TB plans create the illusion of guaranteed benefits – but those members that are pooling the risks also need to set aside surplus assets to guarantee the promised benefits – just like an insurance company needs to set aside capital when it promises to pay an annuity for the life of an individual.  There is no free lunch here and there is no outside agency providing guarantees.  Even if you ignore the fact that Ontario is again asleep at the wheel in introducing legislation that would allow for single-employer TB plans, it is hard to ignore the fact that these plans are not going to be cost effective for smaller employers (those with fewer than 100 employees – maybe 1,000).  More importantly, these plans are either going to restrict benefits (and build surplus) to provide guarantees or they won’t provide guarantees at all – in either case making them hardly any better than a well run DC plan.
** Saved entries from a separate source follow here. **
(** The joint table of one deterministic series. *)
Lemma joint_rows_of_series (W : nat) (s : TimeSeries) :
  1 <= W -> n_samples s = 1 -> W <= len s -> 1 <= width s ->
  result_bind
    (sliding_window_view (all_values s) (width s) (n_samples s) W)
    (fun v => reshape_rows (W * width s) (flatten4 v))
  = inr (map (window_row (all_values s) (width s) W) (seq 0 (len s + 1 - W))).
Proof.
  intros HW Hn Hlen HC. unfold sliding_window_view.
  destruct (Nat.ltb_spec (length (all_values s)) W) as [Hlt|_];
    [unfold len in Hlen; lia|].
  cbn [result_bind]. rewrite Hn, flatten4_windows.
  rewrite reshape_rows_concat.
  - reflexivity.
  - nia.
  - apply Forall_map_seq. intros t. rewrite length_window_row. lia.
Qed.

(** X11: on deterministic series with at least [window] points, the joint
    tabularization gives, per series, one row per window position, in
    order, and the row of position [t] holds for each component in turn its
    [window] values from timestamp [t] on. *)
Theorem tabularize_series_joint_content (W : nat) (l : list TimeSeries) :
  1 <= W ->
  Forall (fun s => n_samples s = 1 /\ W <= len s /\ 1 <= width s) l ->
  _tabularize_series_joint W l
  = inr (map (fun s => map (window_row (all_values s) (width s) W)
                           (seq 0 (len s + 1 - W))) l).
Proof.
  intros HW H. unfold _tabularize_series_joint.
  apply result_all_map_inr. intros s Hs.
  rewrite Forall_forall in H. destruct (H s Hs) as (Hn & Hlen & HC).
  apply joint_rows_of_series; assumption.
Qed.

(** Windows of length 2 of a two-component series of length 4. *)
Lemma tabularize_series_joint_content_witness :
  _tabularize_series_joint 2 [Examples.bivariate4]
  = inr [[[1; 2; 10; 20]; [2; 3; 20; 30]; [3; 4; 30; 40]]%Q].
Proof.
  apply (@tabularize_series_joint_content 2 [Examples.bivariate4]).
  - lia.
  - repeat constructor; cbn; lia.
Defined.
In a DC plan each member sets aside their own capital to provide the guarantee they desire.  While our governments think it is a shame that DC plan members have to take responsibility for their own guarantees they completely ignore the value of letting each citizen choose between paying an insurer to provide the guarantee and self-insuring.  Why doesn’t the province demand that every citizen be required to purchase $25,000 in life insurance or else the Province will step in and provide it for them?  The answer is that every citizen recognizes that people should be given the responsibility and privilege to make these decisions for themselves reflecting their own circumstances.
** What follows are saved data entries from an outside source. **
(** X6: the candidate list of [random_anchor] holds every valid anchor
    exactly once, and every valid anchor is returned for exactly one
    index drawn below the number of candidates. *)
Theorem random_anchor_candidates_once w h xdimension ydimension occupied x y :
  0 <= x < xdimension - w -> 0 <= y < ydimension - h ->
  do_boxes_intersect ((x, y), (w, h)) occupied = false ->
  let candidates := box_anchors w h xdimension ydimension occupied in
  List.NoDup candidates /\
  exists k, (k < length candidates)%nat /\
    (forall s, random_draws s 0 = k ->
       fst (random_anchor w h xdimension ydimension (Some occupied) None s) = Ok (x, y)) /\
    (forall k' s, (k' < length candidates)%nat -> random_draws s 0 = k' ->
       fst (random_anchor w h xdimension ydimension (Some occupied) None s) = Ok (x, y) ->
       k' = k).
Proof.
  intros Hx Hy Hf candidates.
  assert (Hin : In (x, y) candidates) by (apply In_box_anchors; auto).
  assert (Hnd : List.NoDup candidates) by apply NoDup_box_anchors.
  split; [exact Hnd|].
  destruct (In_nth _ _ (x, y) Hin) as (k & Hk & Hnth).
  assert (Hne : candidates <> []) by (intros E; now rewrite E in Hin).
  assert (Hrun : forall n s, (n < length candidates)%nat -> random_draws s 0 = n ->
            fst (random_anchor w h xdimension ydimension (Some occupied) None s)
            = Ok (nth n candidates (x, y))).
  { intros n s Hn Hs. unfold random_anchor. fold candidates.
    rewrite (choice_eq candidates (x, y) s Hne). cbn [fst].
    now rewrite Hs, Nat.mod_small. }
  exists k. split; [exact Hk|]. split.
  - intros s Hs. rewrite (Hrun k s Hk Hs). f_equal. exact Hnth.
  - intros k' s Hk' Hs Hres. rewrite (Hrun k' s Hk' Hs) in Hres.
    injection Hres as Hres. rewrite <- Hnth in Hres at 2.
    now apply (proj1 (NoDup_nth candidates (x, y)) Hnd).
Qed.

Lemma random_anchor_candidates_once_witness :
  List.NoDup (box_anchors 1 1 3 3 [((0, 0), (0, 0))]) /\
  exists k, Nat.lt k (length (box_anchors 1 1 3 3 [((0, 0), (0, 0))])) /\
    (forall s, random_draws s 0 = k ->
       fst (random_anchor 1 1 3 3 (Some [((0, 0), (0, 0))]) None s) = Ok (1, 1)) /\
    (forall k' s, Nat.lt k' (length (box_anchors 1 1 3 3 [((0, 0), (0, 0))])) ->
       random_draws s 0 = k' ->
       fst (random_anchor 1 1 3 3 (Some [((0, 0), (0, 0))]) None s) = Ok (1, 1) ->
       k' = k).
Proof.
  apply (random_anchor_candidates_once 1 1 3 3 [((0, 0), (0, 0))] 1 1);
    [lia|lia|reflexivity].
Defined.


(** ** The intersection predicate on several boxes *)

Lemma do_boxes_intersect_cons b o others :
  do_boxes_intersect b (o :: others) = box_hit b o || do_boxes_intersect b others.
Proof. simpl. destruct (box_hit b o); reflexivity. Qed.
I struggle to understand what the Province’s expert technical panel is thinking with this proposal.  Save DB?  Dream on!  Motivate sponsors to setup TB plans?  Not going to happen for small employers where there is likely the greatest need for a plan if at all.  Create employment for pension actuaries?  They might need help but this isn’t a job for government.  The only thing that I can come up with is the government wants to quietly exempt themselves from these new taxes but virtually no one else in order to get some sort of critical mass in building the ORPP.  Another case of do what I say and not what I do.

Unintended Consequences

Assuming that Ontario doesn’t backtrack on disallowing DC plans as a comparable plan, lets think about what is likely to happen.  DC plan sponsors aren’t likely to run to setup a DB or TB plan with a modest contribution rate of 3.8% of pay – and if they did they would be economically inefficient given the small contribution relative to the likely administration costs.  DC plan sponsors that are cost conscious (most businesses today) are likely to reduce their DC plan contribution by 1.9% of pay (or maybe just round the reduction to 2%) to net costs.  I expect that many employee groups that struggle to make ends meet will lobby their employers to reduce employee contributions as well.  In the end, no net new dollars being saved towards retirement and just one more pension vehicle to add to the DB, TB, DC, RRSP, TFSA  collage of savings buckets.  Spreading out savings into more and more vehicles is the exact opposite of what we should be trying to do.

The Better Way

What should the government do?  They should exempt any sponsor of a registered pension plan (DB, DC, TB) provided that the employer contributes at least 1.9% (and a total of 3.8% for employers and employees combined) of pay on the same earnings to which the ORPP will apply.  That would exclude Group RRSPs and other types of plans that are not specifically directed to retirement savings but would recognize that the key issue in this discussion is getting more dollars set aside for retirement readiness.  This scheme should be targeting employees and employers that aren’t already doing something – not adding a burden to those that are.